The team members do not have to like each other, although that can help. The project manager’s goal is to foster enough mutual respect to trust that the work will get done, and  the right project solution gets delivered to the stakeholders. A few methods for doing this include:

  • holding regular project touchbase calls.
    • these can be daily standups, or twice a week status calls. Figure out what works for you and your team.
  • having team members share information about external activities and families.
    • This helps team members see how similar they are, and lets them see the passion and interests that drives each of them.
  • providing time for peer programming or “cardboard batman” sessions.

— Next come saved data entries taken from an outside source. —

(* ===== verification/Coding.v ===== *)
(** * Integer and string coding

    [util/coding.h] and the Rust routines it calls through the bridge
    ([src/coding.rs], [src/coding_lean.rs]). A [char* dst] the code writes
    through is the list of bytes written; a [Put...] routine returns the
    extended string. A [Slice* input] a [Get...] routine advances is returned
    with the value: [None] is the [false] (or [nullptr]) result, whose callers
    discard the input. *)

From S2P Require Import Prelude.

(** What an encoder promises to a decoder reading a longer input: decoding
    returns the value and exactly the bytes that follow it. *)
Class RoundTrip {A} (wf : A → Prop) (enc : A → bytes)
    (dec : bytes → option (A * bytes)) : Prop :=
  round_trip : ∀ a rest, wf a → dec (enc a ++ rest) = Some (a, rest).

(** ** Fixed width, little endian *)

Fixpoint le_bytes (n : nat) (z : Z) : bytes :=
  match n with
  | O => []
  | S n => u8 z :: le_bytes n (Z.shiftr z 8)
  end.

Fixpoint le_value (bs : bytes) : Z :=
  match bs with
  | [] => 0
  | b :: r => b + 256 * le_value r
  end.

Definition EncodeFixed16 (v : Z) : bytes := le_bytes 2 v.
Definition EncodeFixed32 (v : Z) : bytes := le_bytes 4 v.
Definition EncodeFixed64 (v : Z) : bytes := le_bytes 8 v.

(** The pointer variants read without bounds checking: the callers check. *)
Definition DecodeFixed16 (p : bytes) : Z := le_value (ztake 2 p).
Definition DecodeFixed32 (p : bytes) : Z := le_value (ztake 4 p).
Definition DecodeFixed64 (p : bytes) : Z := le_value (ztake 8 p).

Definition PutFixed16 (dst : bytes) (v : Z) : bytes := dst ++ EncodeFixed16 v.
Definition PutFixed32 (dst : bytes) (v : Z) : bytes := dst ++ EncodeFixed32 v.
Definition PutFixed64 (dst : bytes) (v : Z) : bytes := dst ++ EncodeFixed64 v.

Definition GetFixed16 (input : bytes) : option (Z * bytes) :=
  if Zlen input <? 2 then None else Some (DecodeFixed16 input, zdrop 2 input).
Definition GetFixed32 (input : bytes) : option (Z * bytes) :=
  if Zlen input <? 4 then None else Some (DecodeFixed32 input, zdrop 4 input).
Definition GetFixed64 (input : bytes) : option (Z * bytes) :=
  if Zlen input <? 8 then None else Some (DecodeFixed64 input, zdrop 8 input).

(** ** Variable length *)

Definition kMaxVarint64Length : Z := 10.

Definition EncodeVarint32 (v : Z) : bytes :=
  if v <? Z.shiftl 1 7 then [u8 v]
  else if v <? Z.shiftl 1 14 then [u8 (Z.lor v 128); u8 (Z.shiftr v 7)]
  else if v <? Z.shiftl 1 21 then
    [u8 (Z.lor v 128); u8 (Z.lor (Z.shiftr v 7) 128); u8 (Z.shiftr v 14)]
  else if v <? Z.shiftl 1 28 then
    [u8 (Z.lor v 128); u8 (Z.lor (Z.shiftr v 7) 128);
     u8 (Z.lor (Z.shiftr v 14) 128); u8 (Z.shiftr v 21)]
  else
    [u8 (Z.lor v 128); u8 (Z.lor (Z.shiftr v 7) 128);
     u8 (Z.lor (Z.shiftr v 14) 128); u8 (Z.lor (Z.shiftr v 21) 128);
     u8 (Z.shiftr v 28)].

(** The loop [while (v >= B)] of [EncodeVarint64]; [fuel] bounds the number
    of iterations, and [kMaxVarint64Length] of them are enough for 64 bits
    ([EncodeVarint64_unfold]). *)
Fixpoint EncodeVarint64_loop (fuel : nat) (v : Z) : bytes :=
  match fuel with
  | O => []
  | S fuel =>
      if v >=? 128 then Z.lor (Z.land v (128 - 1)) 128 :: EncodeVarint64_loop fuel (Z.shiftr v 7)
      else [u8 v]
  end.
Definition EncodeVarint64 (v : Z) : bytes :=
  EncodeVarint64_loop (Z.to_nat kMaxVarint64Length) v.

Definition PutVarint32 (dst : bytes) (v : Z) : bytes := dst ++ EncodeVarint32 v.
Definition PutVarint32Varint32 (dst : bytes) (v1 v2 : Z) : bytes :=
  dst ++ (EncodeVarint32 v1 ++ EncodeVarint32 v2).
Definition PutVarint32Varint32Varint32 (dst : bytes) (v1 v2 v3 : Z) : bytes :=
  dst ++ (EncodeVarint32 v1 ++ EncodeVarint32 v2 ++ EncodeVarint32 v3).
Definition PutVarint64 (dst : bytes) (v : Z) : bytes := dst ++ EncodeVarint64 v.
Definition PutVarint64Varint64 (dst : bytes) (v1 v2 : Z) : bytes :=
  dst ++ (EncodeVarint64 v1 ++ EncodeVarint64 v2).
Definition PutVarint32Varint64 (dst : bytes) (v1 v2 : Z) : bytes :=
  dst ++ (EncodeVarint32 v1 ++ EncodeVarint64 v2).
Definition PutVarint32Varint32Varint64 (dst : bytes) (v1 v2 v3 : Z) : bytes :=
  dst ++ (EncodeVarint32 v1 ++ EncodeVarint32 v2 ++ EncodeVarint64 v3).

(** [while shift <= last && p < limit] of the two varint readers, which differ
    in the width of the accumulator and in the last shift. The byte is read
    through a [c_char], hence sign extended. *)
Fixpoint varint_loop (w last shift result : Z) (p : bytes) : option (Z * bytes) :=
  match p with
  | [] => None
  | c :: p =>
      if shift <=? last then
        let byte := char_as_u w c in
        if Z.land byte 128 =? 0 then
          Some (Z.lor result (wrap w (Z.shiftl byte shift)), p)
        else
          varint_loop w last (shift + 7)
            (Z.lor result (wrap w (Z.shiftl (Z.land byte 127) shift))) p
      else None
  end.
Definition GetVarint64Ptr (p : bytes) : option (Z * bytes) := varint_loop 64 63 0 0 p.
Definition GetVarint32PtrFallback (p : bytes) : option (Z * bytes) := varint_loop 32 28 0 0 p.
Definition GetVarint32Ptr (p : bytes) : option (Z * bytes) :=
  match p with
  | c :: r =>
      let result := char_as_u 32 c in
      if Z.land result 128 =? 0 then Some (result, r) else GetVarint32PtrFallback p
  | [] => GetVarint32PtrFallback p
  end.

    • By allowing the team members to help each other, they build deeper connections and foster trust. It makes the project a team effort, not just isolated, individual work.
  • Setting clear expectations, then verifying them.
    • It’s important to provide as much information as you have at the time you have it. Requirements are more fluid than we all care to admit, but making sure you pass new information on quickly will help with trust.
    • As project manager, do your best to verify the work delivered. This may be internal qa or show and tell with the stakeholders.
  • Acknowledging mistakes and promoting successes.
    • People want to do a good job. They also enjoy when those details gets shared within the organization. The project manager needs to take time to promote the team members.
    • Mistakes happen. They can significantly impact the project so they can’t be ignored. More important than the actual mistake is figuring out how to fix it. Acknowledge it, and then find a solution to get it remedied.

There are many different skills that make you an effective project manager. All of them are for not, if you can’t build the trust you need among the team. I challenge you to take a hard look at your projects and make sure you are taking the necessary steps to build the trust you need to make the project, and your team successful.